## [Task details]
Among the records that follow, set down only the lines from the one containing "as (_ & _ & _ & _ & Hm & Hd & _)." to the one containing "of the dividend", both included, exactly.

[Stored data entries]
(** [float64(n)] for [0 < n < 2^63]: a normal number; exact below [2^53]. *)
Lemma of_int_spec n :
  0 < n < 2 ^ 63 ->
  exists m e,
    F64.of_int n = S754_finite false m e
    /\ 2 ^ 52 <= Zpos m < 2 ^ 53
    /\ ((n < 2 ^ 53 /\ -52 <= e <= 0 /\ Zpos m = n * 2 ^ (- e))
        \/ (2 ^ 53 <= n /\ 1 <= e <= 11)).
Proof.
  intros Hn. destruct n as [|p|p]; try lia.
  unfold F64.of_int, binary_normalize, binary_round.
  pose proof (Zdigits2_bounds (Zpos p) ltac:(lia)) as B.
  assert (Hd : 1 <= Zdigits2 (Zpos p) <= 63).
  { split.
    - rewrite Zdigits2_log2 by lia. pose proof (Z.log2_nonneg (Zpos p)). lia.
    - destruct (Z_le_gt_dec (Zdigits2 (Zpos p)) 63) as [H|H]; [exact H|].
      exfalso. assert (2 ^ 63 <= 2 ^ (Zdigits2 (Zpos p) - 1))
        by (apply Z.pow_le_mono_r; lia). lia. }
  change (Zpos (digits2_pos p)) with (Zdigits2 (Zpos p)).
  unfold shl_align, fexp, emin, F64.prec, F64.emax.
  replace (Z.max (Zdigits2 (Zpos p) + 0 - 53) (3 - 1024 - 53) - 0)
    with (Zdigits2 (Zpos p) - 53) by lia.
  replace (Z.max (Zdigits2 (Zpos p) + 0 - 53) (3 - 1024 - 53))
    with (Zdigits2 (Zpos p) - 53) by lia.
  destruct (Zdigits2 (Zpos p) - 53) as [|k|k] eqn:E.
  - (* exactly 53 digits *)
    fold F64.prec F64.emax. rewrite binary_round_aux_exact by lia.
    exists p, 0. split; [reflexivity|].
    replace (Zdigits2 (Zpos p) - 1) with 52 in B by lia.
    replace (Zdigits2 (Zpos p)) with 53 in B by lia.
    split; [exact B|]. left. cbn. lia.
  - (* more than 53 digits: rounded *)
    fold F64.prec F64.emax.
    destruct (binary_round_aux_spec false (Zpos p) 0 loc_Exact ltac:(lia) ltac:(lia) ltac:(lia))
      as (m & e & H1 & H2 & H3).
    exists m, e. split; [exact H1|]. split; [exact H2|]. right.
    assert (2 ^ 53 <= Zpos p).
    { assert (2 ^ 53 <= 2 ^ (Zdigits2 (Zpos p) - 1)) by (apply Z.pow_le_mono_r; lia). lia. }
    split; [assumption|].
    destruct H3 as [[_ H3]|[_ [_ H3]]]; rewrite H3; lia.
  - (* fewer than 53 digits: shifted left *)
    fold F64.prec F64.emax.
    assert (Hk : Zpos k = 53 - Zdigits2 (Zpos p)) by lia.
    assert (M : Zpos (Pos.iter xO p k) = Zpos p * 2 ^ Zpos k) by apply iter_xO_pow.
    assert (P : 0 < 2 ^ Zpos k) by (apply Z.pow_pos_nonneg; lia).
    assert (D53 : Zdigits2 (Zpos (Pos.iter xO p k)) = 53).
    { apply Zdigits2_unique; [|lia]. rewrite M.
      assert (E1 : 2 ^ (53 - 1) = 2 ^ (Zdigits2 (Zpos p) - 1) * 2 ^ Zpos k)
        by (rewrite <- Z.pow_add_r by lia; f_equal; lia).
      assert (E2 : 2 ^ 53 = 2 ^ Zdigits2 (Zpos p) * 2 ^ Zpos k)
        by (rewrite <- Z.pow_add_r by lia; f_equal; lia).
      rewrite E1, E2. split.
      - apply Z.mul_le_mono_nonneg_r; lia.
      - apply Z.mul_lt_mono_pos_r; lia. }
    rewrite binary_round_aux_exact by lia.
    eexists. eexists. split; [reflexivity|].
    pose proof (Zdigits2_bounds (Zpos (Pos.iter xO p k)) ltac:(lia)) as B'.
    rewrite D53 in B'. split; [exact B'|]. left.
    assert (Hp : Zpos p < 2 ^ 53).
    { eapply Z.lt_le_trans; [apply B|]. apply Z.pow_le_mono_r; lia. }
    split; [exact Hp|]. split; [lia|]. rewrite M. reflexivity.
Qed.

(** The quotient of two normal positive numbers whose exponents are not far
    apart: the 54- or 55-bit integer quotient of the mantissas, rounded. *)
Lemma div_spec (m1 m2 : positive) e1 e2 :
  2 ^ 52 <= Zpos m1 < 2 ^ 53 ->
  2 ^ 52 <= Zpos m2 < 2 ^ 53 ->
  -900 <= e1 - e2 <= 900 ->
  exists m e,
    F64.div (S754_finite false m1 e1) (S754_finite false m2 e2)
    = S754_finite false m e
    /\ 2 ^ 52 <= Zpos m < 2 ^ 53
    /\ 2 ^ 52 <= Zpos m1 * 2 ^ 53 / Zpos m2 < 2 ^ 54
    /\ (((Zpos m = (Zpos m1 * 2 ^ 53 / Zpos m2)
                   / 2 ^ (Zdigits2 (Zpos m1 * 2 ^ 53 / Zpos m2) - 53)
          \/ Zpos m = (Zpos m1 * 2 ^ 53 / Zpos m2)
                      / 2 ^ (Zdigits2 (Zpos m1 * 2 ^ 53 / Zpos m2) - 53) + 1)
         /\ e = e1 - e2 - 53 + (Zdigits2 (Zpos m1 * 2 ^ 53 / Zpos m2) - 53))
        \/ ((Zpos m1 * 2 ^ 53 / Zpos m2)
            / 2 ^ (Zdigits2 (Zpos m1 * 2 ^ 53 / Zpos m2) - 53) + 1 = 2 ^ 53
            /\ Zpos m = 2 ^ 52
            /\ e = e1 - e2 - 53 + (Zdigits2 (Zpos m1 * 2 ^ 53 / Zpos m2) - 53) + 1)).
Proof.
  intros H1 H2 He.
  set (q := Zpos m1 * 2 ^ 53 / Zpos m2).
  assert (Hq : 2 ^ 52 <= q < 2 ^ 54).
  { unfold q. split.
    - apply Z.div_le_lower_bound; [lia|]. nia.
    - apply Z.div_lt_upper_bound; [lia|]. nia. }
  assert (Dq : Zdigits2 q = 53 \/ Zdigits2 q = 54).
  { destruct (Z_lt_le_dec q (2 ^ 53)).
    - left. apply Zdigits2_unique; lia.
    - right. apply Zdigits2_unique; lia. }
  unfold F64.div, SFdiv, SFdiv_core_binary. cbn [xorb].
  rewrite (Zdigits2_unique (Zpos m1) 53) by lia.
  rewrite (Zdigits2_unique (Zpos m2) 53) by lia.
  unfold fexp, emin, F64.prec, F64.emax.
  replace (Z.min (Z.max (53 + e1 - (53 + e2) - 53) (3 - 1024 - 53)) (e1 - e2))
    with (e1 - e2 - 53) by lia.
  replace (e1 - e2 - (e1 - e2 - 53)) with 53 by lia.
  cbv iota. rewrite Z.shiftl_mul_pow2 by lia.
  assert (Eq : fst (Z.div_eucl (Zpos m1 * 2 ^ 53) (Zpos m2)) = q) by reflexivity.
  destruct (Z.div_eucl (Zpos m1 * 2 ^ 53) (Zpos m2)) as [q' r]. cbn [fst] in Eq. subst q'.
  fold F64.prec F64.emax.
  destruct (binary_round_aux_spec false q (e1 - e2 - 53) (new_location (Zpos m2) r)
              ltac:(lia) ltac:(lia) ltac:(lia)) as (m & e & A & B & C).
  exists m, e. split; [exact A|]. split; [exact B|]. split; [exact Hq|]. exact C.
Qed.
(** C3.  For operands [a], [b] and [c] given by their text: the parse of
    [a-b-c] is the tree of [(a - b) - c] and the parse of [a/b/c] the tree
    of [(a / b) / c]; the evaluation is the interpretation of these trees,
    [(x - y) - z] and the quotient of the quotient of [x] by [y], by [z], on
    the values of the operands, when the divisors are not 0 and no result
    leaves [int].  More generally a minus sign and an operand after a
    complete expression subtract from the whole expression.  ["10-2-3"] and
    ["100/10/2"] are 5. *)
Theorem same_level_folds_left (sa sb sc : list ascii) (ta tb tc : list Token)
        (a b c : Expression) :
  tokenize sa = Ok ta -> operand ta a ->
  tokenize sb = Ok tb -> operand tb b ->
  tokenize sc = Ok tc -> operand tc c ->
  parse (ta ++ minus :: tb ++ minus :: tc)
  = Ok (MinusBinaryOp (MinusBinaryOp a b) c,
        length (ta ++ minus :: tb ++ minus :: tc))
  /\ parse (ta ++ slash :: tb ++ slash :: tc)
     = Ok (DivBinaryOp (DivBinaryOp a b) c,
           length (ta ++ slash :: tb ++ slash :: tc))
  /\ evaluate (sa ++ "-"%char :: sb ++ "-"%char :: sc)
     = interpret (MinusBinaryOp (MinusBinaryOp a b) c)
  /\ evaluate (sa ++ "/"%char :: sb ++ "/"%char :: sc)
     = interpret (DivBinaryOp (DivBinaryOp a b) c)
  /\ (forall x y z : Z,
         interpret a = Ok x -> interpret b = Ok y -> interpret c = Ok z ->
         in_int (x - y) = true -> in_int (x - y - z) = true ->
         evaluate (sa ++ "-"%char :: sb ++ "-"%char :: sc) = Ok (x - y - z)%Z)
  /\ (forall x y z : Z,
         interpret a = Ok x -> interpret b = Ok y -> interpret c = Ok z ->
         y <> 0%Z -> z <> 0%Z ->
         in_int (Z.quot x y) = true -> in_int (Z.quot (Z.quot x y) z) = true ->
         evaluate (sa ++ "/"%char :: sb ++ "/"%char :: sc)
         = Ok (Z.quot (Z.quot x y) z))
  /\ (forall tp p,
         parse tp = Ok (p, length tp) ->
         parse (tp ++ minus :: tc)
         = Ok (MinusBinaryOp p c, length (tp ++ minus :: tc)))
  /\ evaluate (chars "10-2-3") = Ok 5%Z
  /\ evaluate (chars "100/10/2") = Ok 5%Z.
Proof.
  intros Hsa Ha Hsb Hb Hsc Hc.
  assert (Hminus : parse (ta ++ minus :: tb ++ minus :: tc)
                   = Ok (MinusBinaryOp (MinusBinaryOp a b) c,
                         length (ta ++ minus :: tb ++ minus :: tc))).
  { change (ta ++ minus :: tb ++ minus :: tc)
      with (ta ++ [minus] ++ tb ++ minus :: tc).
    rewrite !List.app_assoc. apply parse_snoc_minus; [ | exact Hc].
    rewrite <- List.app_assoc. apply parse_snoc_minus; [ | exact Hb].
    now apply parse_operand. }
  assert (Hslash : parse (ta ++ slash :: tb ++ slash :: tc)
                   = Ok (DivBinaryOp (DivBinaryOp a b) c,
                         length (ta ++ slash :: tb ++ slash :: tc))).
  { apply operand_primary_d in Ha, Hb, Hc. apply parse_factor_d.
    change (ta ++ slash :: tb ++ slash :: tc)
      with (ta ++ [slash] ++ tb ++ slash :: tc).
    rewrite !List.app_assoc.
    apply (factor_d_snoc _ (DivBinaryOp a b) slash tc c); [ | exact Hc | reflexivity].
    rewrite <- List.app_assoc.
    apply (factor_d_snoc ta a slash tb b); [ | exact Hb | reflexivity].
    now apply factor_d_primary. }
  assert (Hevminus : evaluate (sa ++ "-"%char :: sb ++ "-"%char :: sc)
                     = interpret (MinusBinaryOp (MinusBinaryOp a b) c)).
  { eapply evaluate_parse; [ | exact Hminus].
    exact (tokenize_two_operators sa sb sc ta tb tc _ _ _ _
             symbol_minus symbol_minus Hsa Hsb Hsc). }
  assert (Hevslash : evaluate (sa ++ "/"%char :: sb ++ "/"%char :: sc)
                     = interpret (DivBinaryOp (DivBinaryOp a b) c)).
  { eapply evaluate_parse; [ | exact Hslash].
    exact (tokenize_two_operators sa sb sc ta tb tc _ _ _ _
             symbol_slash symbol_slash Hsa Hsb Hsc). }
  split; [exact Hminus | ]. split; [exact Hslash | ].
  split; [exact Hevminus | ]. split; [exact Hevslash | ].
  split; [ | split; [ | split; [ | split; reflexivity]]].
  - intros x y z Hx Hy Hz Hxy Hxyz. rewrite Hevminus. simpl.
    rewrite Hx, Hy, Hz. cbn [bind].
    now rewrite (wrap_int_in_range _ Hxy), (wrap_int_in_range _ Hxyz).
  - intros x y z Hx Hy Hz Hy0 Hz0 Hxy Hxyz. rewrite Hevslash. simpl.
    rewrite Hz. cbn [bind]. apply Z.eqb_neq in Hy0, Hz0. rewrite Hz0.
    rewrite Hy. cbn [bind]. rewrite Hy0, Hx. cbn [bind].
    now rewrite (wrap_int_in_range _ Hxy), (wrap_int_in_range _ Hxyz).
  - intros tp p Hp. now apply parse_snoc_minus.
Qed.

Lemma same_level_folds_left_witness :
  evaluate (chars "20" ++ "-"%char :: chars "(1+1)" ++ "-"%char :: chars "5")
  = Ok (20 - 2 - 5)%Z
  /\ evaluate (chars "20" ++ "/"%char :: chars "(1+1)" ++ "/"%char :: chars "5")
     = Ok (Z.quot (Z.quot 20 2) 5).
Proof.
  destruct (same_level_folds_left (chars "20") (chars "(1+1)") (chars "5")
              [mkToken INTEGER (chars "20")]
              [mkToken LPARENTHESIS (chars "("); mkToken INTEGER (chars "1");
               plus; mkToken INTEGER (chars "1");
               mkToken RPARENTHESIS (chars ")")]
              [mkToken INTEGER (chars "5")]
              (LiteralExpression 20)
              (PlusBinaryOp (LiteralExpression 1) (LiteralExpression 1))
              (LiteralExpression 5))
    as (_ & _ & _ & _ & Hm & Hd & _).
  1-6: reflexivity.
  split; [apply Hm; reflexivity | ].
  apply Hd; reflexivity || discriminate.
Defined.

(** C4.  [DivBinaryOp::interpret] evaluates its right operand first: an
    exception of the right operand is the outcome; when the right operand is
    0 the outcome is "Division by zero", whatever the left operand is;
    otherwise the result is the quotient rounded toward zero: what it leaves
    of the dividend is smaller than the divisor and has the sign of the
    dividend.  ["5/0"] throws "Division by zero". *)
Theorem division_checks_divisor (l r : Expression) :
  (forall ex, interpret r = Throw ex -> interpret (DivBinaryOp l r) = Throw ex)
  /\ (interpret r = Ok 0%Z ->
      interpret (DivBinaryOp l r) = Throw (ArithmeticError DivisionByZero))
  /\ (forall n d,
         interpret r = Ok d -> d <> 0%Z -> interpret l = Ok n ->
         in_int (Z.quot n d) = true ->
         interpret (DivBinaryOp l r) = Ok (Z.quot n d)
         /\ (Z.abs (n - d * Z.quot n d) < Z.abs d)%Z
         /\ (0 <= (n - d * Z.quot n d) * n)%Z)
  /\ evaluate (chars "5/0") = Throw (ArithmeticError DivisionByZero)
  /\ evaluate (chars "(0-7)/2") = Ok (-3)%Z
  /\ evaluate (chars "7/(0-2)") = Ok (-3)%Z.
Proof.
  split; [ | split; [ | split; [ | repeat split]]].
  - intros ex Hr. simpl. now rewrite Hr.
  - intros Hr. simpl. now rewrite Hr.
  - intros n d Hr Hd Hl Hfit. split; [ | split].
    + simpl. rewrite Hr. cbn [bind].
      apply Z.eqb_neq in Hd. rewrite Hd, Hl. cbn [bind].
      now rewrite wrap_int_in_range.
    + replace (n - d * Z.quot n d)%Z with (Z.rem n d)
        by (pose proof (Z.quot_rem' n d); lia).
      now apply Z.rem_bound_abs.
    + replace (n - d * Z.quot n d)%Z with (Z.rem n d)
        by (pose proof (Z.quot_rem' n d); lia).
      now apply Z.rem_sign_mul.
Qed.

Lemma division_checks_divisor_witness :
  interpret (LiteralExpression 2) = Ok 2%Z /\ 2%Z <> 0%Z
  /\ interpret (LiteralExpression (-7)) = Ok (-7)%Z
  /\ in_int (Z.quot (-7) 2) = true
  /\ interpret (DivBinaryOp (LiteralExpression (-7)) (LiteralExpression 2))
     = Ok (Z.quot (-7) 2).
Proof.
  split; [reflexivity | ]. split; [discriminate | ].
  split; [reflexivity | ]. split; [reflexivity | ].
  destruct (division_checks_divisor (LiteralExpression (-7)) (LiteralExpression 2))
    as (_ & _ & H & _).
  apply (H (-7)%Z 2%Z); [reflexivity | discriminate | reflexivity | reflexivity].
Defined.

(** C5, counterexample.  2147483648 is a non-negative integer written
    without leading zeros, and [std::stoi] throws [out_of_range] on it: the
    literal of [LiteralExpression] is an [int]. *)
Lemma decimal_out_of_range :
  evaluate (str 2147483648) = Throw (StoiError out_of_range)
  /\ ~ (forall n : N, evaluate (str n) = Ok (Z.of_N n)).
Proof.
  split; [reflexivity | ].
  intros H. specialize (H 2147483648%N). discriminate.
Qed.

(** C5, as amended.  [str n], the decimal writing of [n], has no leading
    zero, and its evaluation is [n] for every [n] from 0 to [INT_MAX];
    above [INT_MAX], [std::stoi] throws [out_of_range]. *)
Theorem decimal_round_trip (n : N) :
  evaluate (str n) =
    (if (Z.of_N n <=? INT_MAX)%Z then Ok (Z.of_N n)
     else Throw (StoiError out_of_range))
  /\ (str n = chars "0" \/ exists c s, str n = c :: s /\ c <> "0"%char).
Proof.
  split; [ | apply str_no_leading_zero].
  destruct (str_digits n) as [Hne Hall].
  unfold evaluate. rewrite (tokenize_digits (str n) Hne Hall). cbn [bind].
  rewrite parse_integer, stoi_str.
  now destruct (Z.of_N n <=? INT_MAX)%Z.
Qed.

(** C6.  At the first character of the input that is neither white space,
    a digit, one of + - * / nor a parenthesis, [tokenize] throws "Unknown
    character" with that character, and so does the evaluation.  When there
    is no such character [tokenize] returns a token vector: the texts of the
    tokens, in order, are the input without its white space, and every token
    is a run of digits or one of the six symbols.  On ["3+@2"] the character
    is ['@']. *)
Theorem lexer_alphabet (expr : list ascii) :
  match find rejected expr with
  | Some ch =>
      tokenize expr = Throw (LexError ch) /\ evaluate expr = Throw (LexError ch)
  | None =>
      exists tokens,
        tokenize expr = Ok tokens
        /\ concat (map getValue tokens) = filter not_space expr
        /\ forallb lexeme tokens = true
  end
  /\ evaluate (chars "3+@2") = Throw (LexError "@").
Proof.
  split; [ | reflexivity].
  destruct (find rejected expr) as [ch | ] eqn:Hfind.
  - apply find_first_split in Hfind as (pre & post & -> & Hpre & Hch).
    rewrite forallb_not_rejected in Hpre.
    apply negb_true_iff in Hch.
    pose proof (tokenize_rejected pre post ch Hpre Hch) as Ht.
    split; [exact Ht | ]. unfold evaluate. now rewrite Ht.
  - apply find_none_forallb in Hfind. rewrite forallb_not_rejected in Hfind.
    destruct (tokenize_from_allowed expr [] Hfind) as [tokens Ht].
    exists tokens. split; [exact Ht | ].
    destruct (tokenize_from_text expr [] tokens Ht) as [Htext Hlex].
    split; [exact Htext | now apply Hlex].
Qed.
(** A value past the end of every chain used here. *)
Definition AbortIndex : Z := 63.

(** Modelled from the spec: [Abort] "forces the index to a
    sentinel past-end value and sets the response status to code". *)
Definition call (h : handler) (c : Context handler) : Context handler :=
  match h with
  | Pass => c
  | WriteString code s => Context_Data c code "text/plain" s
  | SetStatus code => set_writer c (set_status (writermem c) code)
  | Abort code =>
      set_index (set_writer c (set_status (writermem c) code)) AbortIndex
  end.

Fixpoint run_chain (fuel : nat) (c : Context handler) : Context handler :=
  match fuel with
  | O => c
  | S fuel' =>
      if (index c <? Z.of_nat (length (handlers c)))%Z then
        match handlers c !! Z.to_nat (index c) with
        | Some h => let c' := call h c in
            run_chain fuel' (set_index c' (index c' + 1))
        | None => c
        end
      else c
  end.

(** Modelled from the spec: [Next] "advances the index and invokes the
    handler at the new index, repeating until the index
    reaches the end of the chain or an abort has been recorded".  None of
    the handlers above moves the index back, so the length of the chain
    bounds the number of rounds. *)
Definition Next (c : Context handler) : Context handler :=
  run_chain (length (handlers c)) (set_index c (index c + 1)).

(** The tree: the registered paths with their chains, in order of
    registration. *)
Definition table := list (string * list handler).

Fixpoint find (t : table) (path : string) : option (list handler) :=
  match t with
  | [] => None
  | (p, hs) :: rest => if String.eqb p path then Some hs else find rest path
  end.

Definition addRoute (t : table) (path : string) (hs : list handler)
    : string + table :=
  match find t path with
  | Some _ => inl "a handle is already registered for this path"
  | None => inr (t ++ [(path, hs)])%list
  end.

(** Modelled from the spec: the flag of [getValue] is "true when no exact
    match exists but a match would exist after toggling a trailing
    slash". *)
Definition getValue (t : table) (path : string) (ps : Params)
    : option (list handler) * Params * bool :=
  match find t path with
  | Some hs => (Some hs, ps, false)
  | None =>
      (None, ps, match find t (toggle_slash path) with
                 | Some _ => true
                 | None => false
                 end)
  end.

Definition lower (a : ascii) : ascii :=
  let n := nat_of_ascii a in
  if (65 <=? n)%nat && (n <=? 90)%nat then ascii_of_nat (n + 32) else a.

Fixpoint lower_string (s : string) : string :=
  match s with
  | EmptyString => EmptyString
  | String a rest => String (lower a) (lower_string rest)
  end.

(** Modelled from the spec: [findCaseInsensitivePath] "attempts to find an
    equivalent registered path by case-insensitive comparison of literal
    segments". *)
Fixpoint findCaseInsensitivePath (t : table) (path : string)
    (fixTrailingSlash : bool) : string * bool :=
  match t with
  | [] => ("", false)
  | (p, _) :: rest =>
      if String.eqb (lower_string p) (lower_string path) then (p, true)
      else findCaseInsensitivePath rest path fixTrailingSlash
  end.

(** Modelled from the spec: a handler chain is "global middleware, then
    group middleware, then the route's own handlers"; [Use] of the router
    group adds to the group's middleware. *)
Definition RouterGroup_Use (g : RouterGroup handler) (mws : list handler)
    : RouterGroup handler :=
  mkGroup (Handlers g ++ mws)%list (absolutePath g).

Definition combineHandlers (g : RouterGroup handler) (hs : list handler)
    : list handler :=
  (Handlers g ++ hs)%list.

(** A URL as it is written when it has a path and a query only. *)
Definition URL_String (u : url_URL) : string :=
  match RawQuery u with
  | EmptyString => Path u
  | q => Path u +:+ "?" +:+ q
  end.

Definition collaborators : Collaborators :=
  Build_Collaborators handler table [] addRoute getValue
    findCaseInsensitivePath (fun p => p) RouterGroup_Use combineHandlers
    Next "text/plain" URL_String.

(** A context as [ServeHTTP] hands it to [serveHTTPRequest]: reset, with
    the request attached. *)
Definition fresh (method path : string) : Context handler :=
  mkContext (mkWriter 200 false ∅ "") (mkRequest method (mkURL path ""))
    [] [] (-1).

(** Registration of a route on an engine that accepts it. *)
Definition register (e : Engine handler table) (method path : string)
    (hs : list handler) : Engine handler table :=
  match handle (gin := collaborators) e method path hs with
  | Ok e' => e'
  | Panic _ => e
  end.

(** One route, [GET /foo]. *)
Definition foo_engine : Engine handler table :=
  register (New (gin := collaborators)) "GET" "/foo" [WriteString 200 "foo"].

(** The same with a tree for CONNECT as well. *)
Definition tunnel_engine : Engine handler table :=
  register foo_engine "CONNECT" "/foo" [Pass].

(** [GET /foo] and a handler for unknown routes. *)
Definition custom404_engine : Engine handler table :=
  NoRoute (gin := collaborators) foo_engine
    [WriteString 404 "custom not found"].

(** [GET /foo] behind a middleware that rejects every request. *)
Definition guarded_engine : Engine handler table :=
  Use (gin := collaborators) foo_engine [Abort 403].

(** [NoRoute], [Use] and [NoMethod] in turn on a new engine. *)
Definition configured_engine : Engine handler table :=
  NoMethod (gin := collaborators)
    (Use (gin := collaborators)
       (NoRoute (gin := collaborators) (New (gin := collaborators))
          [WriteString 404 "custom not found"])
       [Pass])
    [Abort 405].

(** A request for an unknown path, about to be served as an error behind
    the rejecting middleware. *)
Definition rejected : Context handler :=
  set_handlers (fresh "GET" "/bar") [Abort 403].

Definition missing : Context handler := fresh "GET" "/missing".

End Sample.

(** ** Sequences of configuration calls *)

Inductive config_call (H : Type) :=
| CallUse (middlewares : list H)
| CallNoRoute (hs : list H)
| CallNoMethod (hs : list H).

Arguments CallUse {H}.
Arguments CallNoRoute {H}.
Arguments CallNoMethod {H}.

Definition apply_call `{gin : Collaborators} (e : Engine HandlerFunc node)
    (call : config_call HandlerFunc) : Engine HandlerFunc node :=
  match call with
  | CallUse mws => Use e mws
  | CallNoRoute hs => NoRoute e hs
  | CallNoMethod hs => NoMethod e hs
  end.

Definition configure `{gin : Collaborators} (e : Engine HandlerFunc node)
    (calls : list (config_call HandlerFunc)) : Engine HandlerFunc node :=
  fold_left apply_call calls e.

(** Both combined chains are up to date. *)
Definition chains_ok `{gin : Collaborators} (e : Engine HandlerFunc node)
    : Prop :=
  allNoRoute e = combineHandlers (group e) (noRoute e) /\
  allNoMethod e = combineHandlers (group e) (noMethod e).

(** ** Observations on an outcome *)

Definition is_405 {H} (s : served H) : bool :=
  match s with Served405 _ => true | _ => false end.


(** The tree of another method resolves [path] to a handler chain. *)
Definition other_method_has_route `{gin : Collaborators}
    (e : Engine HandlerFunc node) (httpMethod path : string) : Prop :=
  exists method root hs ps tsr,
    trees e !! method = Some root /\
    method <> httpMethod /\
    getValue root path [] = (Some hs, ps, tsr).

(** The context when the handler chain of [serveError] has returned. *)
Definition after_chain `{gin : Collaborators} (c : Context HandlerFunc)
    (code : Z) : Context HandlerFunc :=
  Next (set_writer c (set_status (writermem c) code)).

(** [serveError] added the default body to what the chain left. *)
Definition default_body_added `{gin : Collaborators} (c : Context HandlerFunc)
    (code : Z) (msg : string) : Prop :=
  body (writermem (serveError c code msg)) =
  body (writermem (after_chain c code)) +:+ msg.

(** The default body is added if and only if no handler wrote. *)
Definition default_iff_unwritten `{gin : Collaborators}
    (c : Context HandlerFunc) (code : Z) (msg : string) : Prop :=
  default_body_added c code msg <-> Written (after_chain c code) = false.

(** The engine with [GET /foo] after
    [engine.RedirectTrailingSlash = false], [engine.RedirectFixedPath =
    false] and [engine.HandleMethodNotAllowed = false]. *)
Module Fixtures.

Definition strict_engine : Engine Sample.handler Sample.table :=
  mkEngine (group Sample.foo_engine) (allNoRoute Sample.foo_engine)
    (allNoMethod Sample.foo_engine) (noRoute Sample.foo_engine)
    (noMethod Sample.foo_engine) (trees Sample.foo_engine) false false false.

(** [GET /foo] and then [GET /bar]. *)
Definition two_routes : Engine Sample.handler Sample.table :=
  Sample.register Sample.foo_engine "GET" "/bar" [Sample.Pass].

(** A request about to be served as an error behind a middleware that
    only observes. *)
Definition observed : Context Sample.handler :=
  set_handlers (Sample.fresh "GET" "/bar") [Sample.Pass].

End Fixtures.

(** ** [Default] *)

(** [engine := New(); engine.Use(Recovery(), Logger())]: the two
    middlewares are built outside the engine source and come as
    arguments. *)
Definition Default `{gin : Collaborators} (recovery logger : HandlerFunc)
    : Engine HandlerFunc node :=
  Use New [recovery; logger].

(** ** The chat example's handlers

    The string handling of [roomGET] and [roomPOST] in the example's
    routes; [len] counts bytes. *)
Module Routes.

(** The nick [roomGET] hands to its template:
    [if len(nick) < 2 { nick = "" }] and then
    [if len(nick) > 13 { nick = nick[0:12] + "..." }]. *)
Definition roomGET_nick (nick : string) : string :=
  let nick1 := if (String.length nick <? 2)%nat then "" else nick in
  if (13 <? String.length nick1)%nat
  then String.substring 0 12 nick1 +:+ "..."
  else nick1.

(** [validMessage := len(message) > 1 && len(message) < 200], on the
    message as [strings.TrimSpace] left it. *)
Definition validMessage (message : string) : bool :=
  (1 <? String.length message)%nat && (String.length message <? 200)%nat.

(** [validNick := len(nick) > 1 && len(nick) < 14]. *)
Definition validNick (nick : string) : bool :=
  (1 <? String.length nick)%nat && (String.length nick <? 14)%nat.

## [Your response]
    as (_ & _ & _ & _ & Hm & Hd & _).
  1-6: reflexivity.
  split; [apply Hm; reflexivity | ].
  apply Hd; reflexivity || discriminate.
Defined.

(** C4.  [DivBinaryOp::interpret] evaluates its right operand first: an
    exception of the right operand is the outcome; when the right operand is
    0 the outcome is "Division by zero", whatever the left operand is;
    otherwise the result is the quotient rounded toward zero: what it leaves
    of the dividend is smaller than the divisor and has the sign of the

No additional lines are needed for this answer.